AIM OF THE EXERCISE. When a line below contains the string "Lemma", show that line.

[Saved data entries]

-- Opening Marker --

(** A lookup of worker 7 has ended and its dial is refused: it is in nobody's
    care, until the registry is read again. *)
Definition demo_looked_up : BaseBehaviour :=
  snd (on_kademlia_event false demo_with_p2p (ClosestPeers 0%nat [] true) demo_base2).
Definition demo_dialing3 : Dials Z :=
  dialled (dials (option_list (fst (on_kademlia_event false demo_with_p2p (ClosestPeers 0%nat [] true) demo_base2))))
    demo_dialing2.
Definition demo_refused : DemoSys :=
  mkSys (snd (dial_failure_event false demo_with_p2p 5 (Some 7) OtherDialError demo_looked_up))
    (failed 7 OtherDialError demo_dialing3) [].

Lemma demo_refused_reachable : reachable_sys false demo_with_p2p true demo_refused.
Proof.
  exists (mkBaseConfig 16 1 30), [], 0%nat.
  refine (rtc_l _ _ _ _ demo_step_read (rtc_l _ _ _ _ demo_step_poll (rtc_l _ _ (mkSys demo_looked_up demo_dialing3 []) _ _
    (rtc_once _ _ _)))).
  - exact (bstep_kademlia false demo_with_p2p _ demo_base2 demo_dialing2 [] _ _ (surjective_pairing _)).
  - exact (bstep_dial_failed false demo_with_p2p 5 7 OtherDialError demo_looked_up demo_dialing3 []).
Qed.

Lemma no_worker_is_forgotten_witness :
  7 ∈ refused (dialing demo_refused) /\
  (7 ∈ open_conns demo_refused \/ 7 ∈ reconnect_scheduled (base_on_nodes_update demo_nodes (base demo_refused))).
Proof.
  split; [apply (bool_decide_eq_true_1 (7 ∈ refused (dialing demo_refused))); vm_compute; reflexivity |].
  apply (no_worker_is_forgotten false demo_with_p2p demo_refused 7 demo_refused_reachable).
  - apply (bool_decide_eq_true_1 (7 ∈ registered_workers (base demo_refused))). vm_compute. reflexivity.
  - apply (bool_decide_eq_true_1 (7 ∈ workers demo_nodes)). vm_compute. reflexivity.
Defined.

Lemma outbound_conns_correct_witness :
  fst (on_connection_closed (E := Empty_set) 5 Dialer 7 (base demo_connected)) = Ok None /\
  7 ∈ reconnect_scheduled (snd (on_connection_closed (E := Empty_set) 5 Dialer 7 (base demo_connected))).
Proof.
  destruct (outbound_conns_correct false demo_with_p2p true demo_connected 7 demo_connected_reachable)
    as (_ & _ & Hclosed).
  destruct (Hclosed 5 [] (reflexivity _)) as [Hok Hsched]. split; [exact Hok |]. apply Hsched.
  - apply not_elem_of_nil.
  - exact (proj2 demo_registered).
  - vm_compute. reflexivity.
Defined.

Lemma poll_does_all_it_can_witness :
  Forall (fun e => 0 < e.2) (dq_items (reconnect_queue (snd (base_poll 0 demo_base1)))).
Proof.
  pose proof (poll_does_all_it_can 0 demo_base1) as Hp.
  destruct (base_poll 0 demo_base1) as [out b'] eqn:Hb. exact (proj1 Hp).
Defined.

(** Reading the chain, then identifying one and both of the workers: steps 4 and 8. *)
Lemma demo_confidence :
  reported (confidence_run false demo_with_p2p
    [NodesRead demo_nodes; Identified 7 []; Identified 7 []; Identified 8 []] demo_base0) = [4; 8].
Proof. vm_compute. reflexivity. Qed.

-- Closing Marker --

RESPONSE AREA.
Lemma demo_refused_reachable : reachable_sys false demo_with_p2p true demo_refused.
Lemma no_worker_is_forgotten_witness :
Lemma outbound_conns_correct_witness :
Lemma poll_does_all_it_can_witness :
Lemma demo_confidence :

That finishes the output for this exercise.